=== Entries supplied ===

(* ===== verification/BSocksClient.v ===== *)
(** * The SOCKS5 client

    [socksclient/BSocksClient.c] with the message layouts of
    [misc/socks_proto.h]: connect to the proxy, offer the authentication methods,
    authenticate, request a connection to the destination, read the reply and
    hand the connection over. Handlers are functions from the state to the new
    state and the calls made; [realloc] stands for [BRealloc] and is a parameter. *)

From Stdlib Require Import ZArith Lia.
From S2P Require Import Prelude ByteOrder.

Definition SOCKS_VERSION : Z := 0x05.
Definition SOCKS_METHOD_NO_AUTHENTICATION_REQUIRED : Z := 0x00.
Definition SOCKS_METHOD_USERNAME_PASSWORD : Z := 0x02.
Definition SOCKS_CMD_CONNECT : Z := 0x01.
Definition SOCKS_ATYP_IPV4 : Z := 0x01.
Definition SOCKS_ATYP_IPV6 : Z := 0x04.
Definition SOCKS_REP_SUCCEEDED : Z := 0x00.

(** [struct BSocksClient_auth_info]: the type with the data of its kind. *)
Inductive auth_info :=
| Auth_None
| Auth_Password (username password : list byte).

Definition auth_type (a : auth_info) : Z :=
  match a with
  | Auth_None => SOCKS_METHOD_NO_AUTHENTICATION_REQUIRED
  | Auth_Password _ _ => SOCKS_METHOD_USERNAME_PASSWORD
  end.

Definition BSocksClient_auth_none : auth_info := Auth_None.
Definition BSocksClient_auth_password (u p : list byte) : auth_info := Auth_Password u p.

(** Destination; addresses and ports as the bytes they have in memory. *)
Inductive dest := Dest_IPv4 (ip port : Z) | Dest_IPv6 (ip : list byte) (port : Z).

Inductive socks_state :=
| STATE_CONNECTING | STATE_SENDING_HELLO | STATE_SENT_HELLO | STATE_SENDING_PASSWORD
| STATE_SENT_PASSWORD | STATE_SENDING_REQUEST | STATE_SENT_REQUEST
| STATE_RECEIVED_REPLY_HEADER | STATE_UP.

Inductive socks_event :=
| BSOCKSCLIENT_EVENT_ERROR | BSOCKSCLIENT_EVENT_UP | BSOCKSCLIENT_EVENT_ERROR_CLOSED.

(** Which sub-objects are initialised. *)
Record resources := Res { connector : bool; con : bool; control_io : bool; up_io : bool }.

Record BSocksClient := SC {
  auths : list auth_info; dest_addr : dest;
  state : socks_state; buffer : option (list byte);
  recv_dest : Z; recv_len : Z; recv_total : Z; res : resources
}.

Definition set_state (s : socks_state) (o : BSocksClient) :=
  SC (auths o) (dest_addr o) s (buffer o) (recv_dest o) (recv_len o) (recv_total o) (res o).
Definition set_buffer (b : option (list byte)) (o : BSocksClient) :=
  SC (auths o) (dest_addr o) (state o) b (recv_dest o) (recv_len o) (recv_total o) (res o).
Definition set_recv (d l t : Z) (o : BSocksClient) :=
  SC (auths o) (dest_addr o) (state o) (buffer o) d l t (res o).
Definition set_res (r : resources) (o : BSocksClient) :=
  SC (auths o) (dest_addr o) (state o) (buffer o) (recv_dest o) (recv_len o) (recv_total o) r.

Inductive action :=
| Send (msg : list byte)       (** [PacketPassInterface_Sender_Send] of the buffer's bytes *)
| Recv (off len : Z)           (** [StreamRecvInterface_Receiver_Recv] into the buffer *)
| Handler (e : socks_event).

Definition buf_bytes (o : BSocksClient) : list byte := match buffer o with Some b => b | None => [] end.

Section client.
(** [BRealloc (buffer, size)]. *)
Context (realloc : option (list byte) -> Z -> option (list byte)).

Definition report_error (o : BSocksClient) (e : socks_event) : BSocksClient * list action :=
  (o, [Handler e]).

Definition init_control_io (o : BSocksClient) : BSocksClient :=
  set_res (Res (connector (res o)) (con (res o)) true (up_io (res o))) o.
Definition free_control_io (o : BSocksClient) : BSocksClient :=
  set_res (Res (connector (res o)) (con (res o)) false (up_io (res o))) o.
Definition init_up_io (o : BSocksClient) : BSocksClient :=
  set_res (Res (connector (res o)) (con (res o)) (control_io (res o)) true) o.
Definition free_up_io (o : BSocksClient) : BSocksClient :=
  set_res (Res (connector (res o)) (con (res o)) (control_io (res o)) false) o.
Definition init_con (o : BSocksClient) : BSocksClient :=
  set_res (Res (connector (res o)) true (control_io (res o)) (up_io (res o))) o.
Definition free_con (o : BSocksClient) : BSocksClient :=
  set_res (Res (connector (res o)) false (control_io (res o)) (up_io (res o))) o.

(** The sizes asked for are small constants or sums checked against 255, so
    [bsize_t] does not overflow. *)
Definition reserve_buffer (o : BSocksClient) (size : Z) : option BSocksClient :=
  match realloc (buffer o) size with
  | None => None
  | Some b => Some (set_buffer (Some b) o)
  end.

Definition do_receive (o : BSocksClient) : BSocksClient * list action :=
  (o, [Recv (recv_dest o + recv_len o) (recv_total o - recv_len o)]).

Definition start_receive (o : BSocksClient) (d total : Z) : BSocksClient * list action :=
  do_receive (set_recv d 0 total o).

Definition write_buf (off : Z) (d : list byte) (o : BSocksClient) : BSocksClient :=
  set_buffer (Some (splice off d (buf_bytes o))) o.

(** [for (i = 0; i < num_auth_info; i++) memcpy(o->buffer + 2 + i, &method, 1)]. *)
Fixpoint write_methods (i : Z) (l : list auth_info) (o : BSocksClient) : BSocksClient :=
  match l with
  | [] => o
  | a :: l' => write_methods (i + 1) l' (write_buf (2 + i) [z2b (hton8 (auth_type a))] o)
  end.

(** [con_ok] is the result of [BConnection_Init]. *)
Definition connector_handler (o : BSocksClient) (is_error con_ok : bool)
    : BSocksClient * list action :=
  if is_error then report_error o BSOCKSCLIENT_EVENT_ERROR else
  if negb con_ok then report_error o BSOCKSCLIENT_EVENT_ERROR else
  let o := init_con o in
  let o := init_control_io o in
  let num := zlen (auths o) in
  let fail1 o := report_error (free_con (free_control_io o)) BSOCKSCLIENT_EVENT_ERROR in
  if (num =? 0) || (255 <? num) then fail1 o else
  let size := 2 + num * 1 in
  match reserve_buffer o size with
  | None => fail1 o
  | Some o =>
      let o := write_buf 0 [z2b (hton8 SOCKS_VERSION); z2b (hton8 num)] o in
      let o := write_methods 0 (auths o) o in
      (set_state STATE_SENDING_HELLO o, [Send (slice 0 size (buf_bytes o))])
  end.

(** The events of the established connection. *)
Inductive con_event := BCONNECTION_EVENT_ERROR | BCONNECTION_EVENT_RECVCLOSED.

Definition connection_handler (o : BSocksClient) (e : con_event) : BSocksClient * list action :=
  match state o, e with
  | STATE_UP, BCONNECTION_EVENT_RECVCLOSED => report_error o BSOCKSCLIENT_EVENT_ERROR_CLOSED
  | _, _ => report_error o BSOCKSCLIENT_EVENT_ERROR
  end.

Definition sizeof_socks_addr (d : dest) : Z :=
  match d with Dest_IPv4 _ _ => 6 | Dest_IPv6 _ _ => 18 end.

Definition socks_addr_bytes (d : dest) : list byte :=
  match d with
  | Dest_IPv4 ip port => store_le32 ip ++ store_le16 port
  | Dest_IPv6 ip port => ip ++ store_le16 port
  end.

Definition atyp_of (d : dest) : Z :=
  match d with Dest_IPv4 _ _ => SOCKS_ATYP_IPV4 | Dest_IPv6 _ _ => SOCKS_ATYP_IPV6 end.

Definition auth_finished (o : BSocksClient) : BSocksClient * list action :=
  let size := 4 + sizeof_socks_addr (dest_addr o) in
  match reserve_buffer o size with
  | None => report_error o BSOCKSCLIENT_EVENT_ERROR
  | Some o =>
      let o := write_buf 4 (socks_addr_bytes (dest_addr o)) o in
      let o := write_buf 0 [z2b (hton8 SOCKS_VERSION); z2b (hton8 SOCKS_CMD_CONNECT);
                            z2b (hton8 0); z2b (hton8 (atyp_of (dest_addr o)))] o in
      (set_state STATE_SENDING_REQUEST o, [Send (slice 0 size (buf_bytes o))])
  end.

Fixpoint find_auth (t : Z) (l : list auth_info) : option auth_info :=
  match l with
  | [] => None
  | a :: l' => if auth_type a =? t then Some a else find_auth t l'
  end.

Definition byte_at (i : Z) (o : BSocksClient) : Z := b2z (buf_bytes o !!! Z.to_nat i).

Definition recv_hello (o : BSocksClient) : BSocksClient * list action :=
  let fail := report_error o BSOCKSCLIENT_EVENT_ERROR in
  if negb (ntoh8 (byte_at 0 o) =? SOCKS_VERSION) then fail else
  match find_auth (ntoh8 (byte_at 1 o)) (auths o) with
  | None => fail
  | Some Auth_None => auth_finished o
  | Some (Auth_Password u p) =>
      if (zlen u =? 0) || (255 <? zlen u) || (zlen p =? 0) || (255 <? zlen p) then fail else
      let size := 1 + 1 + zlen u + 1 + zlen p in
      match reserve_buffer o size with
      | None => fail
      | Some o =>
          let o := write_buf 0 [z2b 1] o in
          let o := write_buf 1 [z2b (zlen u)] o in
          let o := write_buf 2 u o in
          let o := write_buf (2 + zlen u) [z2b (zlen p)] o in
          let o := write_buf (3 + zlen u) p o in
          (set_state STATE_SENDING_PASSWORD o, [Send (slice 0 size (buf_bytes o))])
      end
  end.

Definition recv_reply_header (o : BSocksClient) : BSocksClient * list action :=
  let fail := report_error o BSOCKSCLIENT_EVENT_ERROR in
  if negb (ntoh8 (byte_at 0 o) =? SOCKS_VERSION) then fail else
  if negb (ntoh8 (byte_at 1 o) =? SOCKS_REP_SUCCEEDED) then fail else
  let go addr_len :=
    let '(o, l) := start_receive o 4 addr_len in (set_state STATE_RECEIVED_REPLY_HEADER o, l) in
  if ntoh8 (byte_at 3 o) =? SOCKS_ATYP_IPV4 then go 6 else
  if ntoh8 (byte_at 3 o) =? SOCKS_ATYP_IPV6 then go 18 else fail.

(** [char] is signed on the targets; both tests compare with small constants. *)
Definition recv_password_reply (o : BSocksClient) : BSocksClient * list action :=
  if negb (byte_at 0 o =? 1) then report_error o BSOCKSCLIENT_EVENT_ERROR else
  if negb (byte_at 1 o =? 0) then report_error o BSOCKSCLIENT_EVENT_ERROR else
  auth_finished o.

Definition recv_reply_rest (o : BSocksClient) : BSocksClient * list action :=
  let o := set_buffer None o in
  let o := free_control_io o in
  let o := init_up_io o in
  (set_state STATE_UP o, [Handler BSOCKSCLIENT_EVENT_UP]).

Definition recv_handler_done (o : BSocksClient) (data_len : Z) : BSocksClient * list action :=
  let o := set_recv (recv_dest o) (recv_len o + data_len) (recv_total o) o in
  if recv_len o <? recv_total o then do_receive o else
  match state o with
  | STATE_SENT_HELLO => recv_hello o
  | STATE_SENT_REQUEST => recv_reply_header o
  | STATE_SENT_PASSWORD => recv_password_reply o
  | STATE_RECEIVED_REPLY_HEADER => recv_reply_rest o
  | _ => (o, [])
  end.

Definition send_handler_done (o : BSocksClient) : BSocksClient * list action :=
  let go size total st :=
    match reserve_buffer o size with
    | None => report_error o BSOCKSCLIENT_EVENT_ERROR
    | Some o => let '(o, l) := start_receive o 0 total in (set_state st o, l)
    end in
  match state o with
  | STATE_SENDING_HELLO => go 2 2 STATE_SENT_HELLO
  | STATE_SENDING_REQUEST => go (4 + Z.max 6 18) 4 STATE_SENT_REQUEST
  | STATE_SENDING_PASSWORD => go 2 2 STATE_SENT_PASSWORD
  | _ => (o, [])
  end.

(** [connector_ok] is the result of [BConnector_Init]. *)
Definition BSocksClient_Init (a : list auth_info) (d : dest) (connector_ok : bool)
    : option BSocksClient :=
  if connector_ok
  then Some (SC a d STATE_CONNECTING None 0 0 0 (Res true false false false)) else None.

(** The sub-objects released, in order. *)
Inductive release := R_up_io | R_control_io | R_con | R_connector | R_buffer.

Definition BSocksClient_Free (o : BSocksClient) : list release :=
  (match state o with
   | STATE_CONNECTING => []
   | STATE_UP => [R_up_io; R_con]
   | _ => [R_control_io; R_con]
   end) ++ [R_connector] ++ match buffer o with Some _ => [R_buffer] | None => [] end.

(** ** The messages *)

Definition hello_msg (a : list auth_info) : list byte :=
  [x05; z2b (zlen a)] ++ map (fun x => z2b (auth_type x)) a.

===

◆ **What the task requires**:
Copy out all lines above holding "Inductive".

◆ **Answer to the problem**:
Inductive auth_info :=
Inductive dest := Dest_IPv4 (ip port : Z) | Dest_IPv6 (ip : list byte) (port : Z).
Inductive socks_state :=
Inductive socks_event :=
Inductive action :=
Inductive con_event := BCONNECTION_EVENT_ERROR | BCONNECTION_EVENT_RECVCLOSED.
Inductive release := R_up_io | R_control_io | R_con | R_connector | R_buffer.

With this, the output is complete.